(* ===== verification/Env.v ===== *)
(** * Interfaces to code outside the repository

    Homestead's own code is written against libraries the repository does not
    contain: the key-value [Store] of cpp-common (a memcached client),
    rapidjson with the accessor macros of [json_parse_utils.h], LZ4, and rapidxml
    (with what the strings of a destroyed document read as).  Each
    is a class here; a second class states the documented behaviour the
    theorems rely on.  [Concrete.v] shows that the laws can hold. *)

From Stdlib Require Import String ZArith Lia.
From stdpp Require Import base list strings option.
From S2P Require Import Prelude Types.
Open Scope Z_scope.

(** ** The key-value store

    A store is named by its position: 0 is the local store, [i] the [i]-th
    remote one.  [get_data] returns a status with, when it is [OK], data and
    its compare-and-swap value.  [time0] is [time(0)]. *)
Class StoreOps (W : Type) := {
  get_data : nat -> string -> string -> IO W (Store.Status * string * Z);
  set_data : nat -> string -> string -> string -> Z -> Z -> IO W Store.Status;
  set_data_without_cas : nat -> string -> string -> string -> Z -> IO W Store.Status;
  delete_data : nat -> string -> string -> IO W Store.Status;
  time0 : W -> Z
}.

(** A store that is available: what it holds is a map from store, table and
    key to data and a non-zero CAS value.  A write with a matching CAS value
    (0 for a key that is not there) succeeds and gives the entry a CAS value
    of its own, any other write is refused and changes nothing. *)
Class LawfulStore (W : Type) `{StoreOps W} := {
  entry : W -> nat -> string -> string -> option (string * Z);
  entry_cas : forall w s t k d c, entry w s t k = Some (d, c) -> c <> 0;
  get_data_law : forall w s t k,
    get_data s t k w =
    match entry w s t k with
    | Some (d, c) => Done (Store.OK, d, c) w
    | None => Done (Store.NOT_FOUND, ""%string, 0) w
    end;
  set_data_hit : forall w s t k d c e,
    0 < e ->
    c = match entry w s t k with Some (_, c') => c' | None => 0 end ->
    exists w' c', set_data s t k d c e w = Done Store.OK w' /\
      entry w' s t k = Some (d, c') /\ c' <> c /\ time0 w' = time0 w /\
      (forall s' t' k', (s', t', k') <> (s, t, k) -> entry w' s' t' k' = entry w s' t' k');
  set_data_miss : forall w s t k d c e,
    c <> match entry w s t k with Some (_, c') => c' | None => 0 end ->
    set_data s t k d c e w = Done Store.DATA_CONTENTION w;
  set_data_without_cas_law : forall w s t k d e,
    0 < e ->
    exists w' c', set_data_without_cas s t k d e w = Done Store.OK w' /\
      entry w' s t k = Some (d, c') /\ time0 w' = time0 w /\
      (forall s' t' k', (s', t', k') <> (s, t, k) -> entry w' s' t' k' = entry w s' t' k');
  delete_data_law : forall w s t k,
    exists w', delete_data s t k w = Done Store.OK w' /\
      entry w' s t k = None /\ time0 w' = time0 w /\
      (forall s' t' k', (s', t', k') <> (s, t, k) -> entry w' s' t' k' = entry w s' t' k')
}.

(** CAS values are not given again: [stamp] is above every value an entry has or
    had, and a write gives an entry a value from the stamp on.  [entries_evolve]
    says what that leaves of the entries with older values. *)
Definition entries_evolve {W} (entry : W -> nat -> string -> string -> option (string * Z))
    (stamp : W -> nat -> string -> string -> Z) (w w' : W) : Prop :=
  forall s t k, stamp w s t k <= stamp w' s t k /\
    forall d c, entry w' s t k = Some (d, c) -> c < stamp w s t k -> entry w s t k = Some (d, c).

Class FreshStore (W : Type) `{LawfulStore W} := {
  stamp : W -> nat -> string -> string -> Z;
  stamp_positive : forall w s t k, 0 < stamp w s t k;
  stamp_bound : forall w s t k d c, entry w s t k = Some (d, c) -> c < stamp w s t k;
  set_data_fresh : forall w s t k d c e st w',
    set_data s t k d c e w = Done st w' -> entries_evolve entry stamp w w';
  set_data_without_cas_fresh : forall w s t k d e st w',
    set_data_without_cas s t k d e w = Done st w' -> entries_evolve entry stamp w w';
  delete_data_fresh : forall w s t k st w',
    delete_data s t k w = Done st w' -> entries_evolve entry stamp w w'
}.

(** ** JSON

    [parse_json] is [doc.Parse<0>(const char* )] ([None] is a parse error) and
    [serialize] what the writer leaves in its buffer.  The accessors are those
    of [json_parse_utils.h]: the SAFE ones leave their target alone when the
    member is missing or has another type, [JSON_GET_BOOL_MEMBER] then throws
    ([None]); [write_json_string_array] writes a key and an array. *)
Class JsonLib := {
  parse_json : string -> option json;
  serialize : json -> string;
  safe_get_string_member : json -> string -> string -> string;
  safe_get_int_64_member : json -> string -> Z -> Z;
  get_bool_member : json -> string -> option bool;
  extract_json_string_array : json -> string -> list string;
  write_json_string_array : string -> list string -> string * json
}.

(** [doc.IsObject()], [doc.HasMember(k)], [doc[k]] *)
Definition is_object (j : json) : bool := match j with JObj _ => true | _ => false end.

Definition member (j : json) (k : string) : option json :=
  match j with
  | JObj l => snd <$> List.find (fun m => String.eqb k (fst m)) l
  | _ => None
  end.

Definition has_member (j : json) (k : string) : bool :=
  match member j k with Some _ => true | None => false end.

(** A document the writer can produce: every string is a C string. *)
Fixpoint json_clean (j : json) : bool :=
  match j with
  | JStr s => no_nul s
  | JArr l => forallb json_clean l
  | JObj l => forallb (fun m => no_nul (fst m) && json_clean (snd m)) l
  | _ => true
  end.

Class LawfulJson `{JsonLib} := {
  parse_serialize : forall j, json_clean j = true -> parse_json (serialize j) = Some j;
  serialize_no_nul : forall j, json_clean j = true -> no_nul (serialize j) = true;
  serialize_nonempty : forall j, serialize j <> ""%string;
  safe_get_string_law : forall j k d s,
    member j k = Some (JStr s) -> safe_get_string_member j k d = s;
  safe_get_int_64_law : forall j k d z,
    - 2 ^ 63 <= z < 2 ^ 63 ->
    member j k = Some (JInt z) -> safe_get_int_64_member j k d = z;
  get_bool_law : forall j k b, member j k = Some (JBool b) -> get_bool_member j k = Some b;
  get_bool_missing : forall j k, member j k = None -> get_bool_member j k = None;
  extract_array_law : forall j k l,
    member j k = Some (JArr (map JStr l)) -> extract_json_string_array j k = l;
  write_array_law : forall k l,
    forallb no_nul l = true -> write_json_string_array k l = (k, JArr (map JStr l))
}.

(** ** LZ4

    [lz4_compress dict src cap] is [LZ4_compress_fast_continue] on a stream
    loaded with [dict]: the size and the bytes written, 0 when they do not fit
    in [cap].  [lz4_decompress dict src cap] is
    [LZ4_decompress_safe_usingDict]. *)
Class Lz4 := {
  lz4_compress : string -> string -> Z -> Z * string;
  lz4_decompress : string -> string -> Z -> Z * string
}.

Class LawfulLz4 `{Lz4} := {
  lz4_size : forall dict src cap n out,
    lz4_compress dict src cap = (n, out) ->
    0 <= n <= Z.max 0 cap /\ (0 < n -> Z.of_nat (String.length out) = n);
  lz4_roundtrip : forall dict src cap n out,
    lz4_compress dict src cap = (n, out) -> 0 < n ->
    lz4_decompress dict out (Z.of_nat (String.length src)) =
    (Z.of_nat (String.length src), src)
}.

(** ** XML

    rapidxml's tree: a node has a name (empty for text), a value, attributes
    and children.  [parse_xml] is
    [doc.parse<parse_strip_xml_namespaces>(char* )], [None] a [parse_error];
    [print_xml] is [rapidxml::print] without its flags.  A node that [clone_node]
    makes shares its names and values with the document it is cloned from:
    [released] is what the memory of such a node holds once that document is
    destroyed, of which nothing is promised. *)
Inductive xml :=
| Node (name value : string) (attributes : list (string * string)) (children : list xml).

Definition xml_name (x : xml) : string := let '(Node n _ _ _) := x in n.
Definition xml_value (x : xml) : string := let '(Node _ v _ _) := x in v.
Definition xml_children (x : xml) : list xml := let '(Node _ _ _ c) := x in c.

Class XmlLib := {
  parse_xml : string -> option (list xml);
  print_xml : list xml -> string;
  released : xml -> xml
}.

(** The names of [RegDataXMLUtils] and its parser of an Extension node. *)
Class RegDataXMLUtils := {
  CLEARWATER_REG_DATA : string;
  REGISTRATION_STATE : string;
  PREVIOUS_REGISTRATION_STATE : string;
  STATE_REGISTERED : string;
  STATE_UNREGISTERED : string;
  STATE_NOT_REGISTERED : string;
  IMS_SUBSCRIPTION : string;
  SERVICE_PROFILE : string;
  PUBLIC_IDENTITY : string;
  IDENTITY : string;
  PRIVATE_ID : string;
  BARRING_INDICATION : string;
  STATE_UNBARRED : string;
  EXTENSION : string;
  CHARGING_ADDRESSES : string;
  CCF : string;
  ECF : string;
  CCF_ECF_PRIORITY : string;
  CCF_PRIORITY_1 : string;
  CCF_PRIORITY_2 : string;
  ECF_PRIORITY_1 : string;
  ECF_PRIORITY_2 : string;
  parse_extension_identity : string -> xml -> string
}.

What to produce - Read the entries and show each line that mentions "repository".

Problem solution -
(** * Interfaces to code outside the repository
    Homestead's own code is written against libraries the repository does not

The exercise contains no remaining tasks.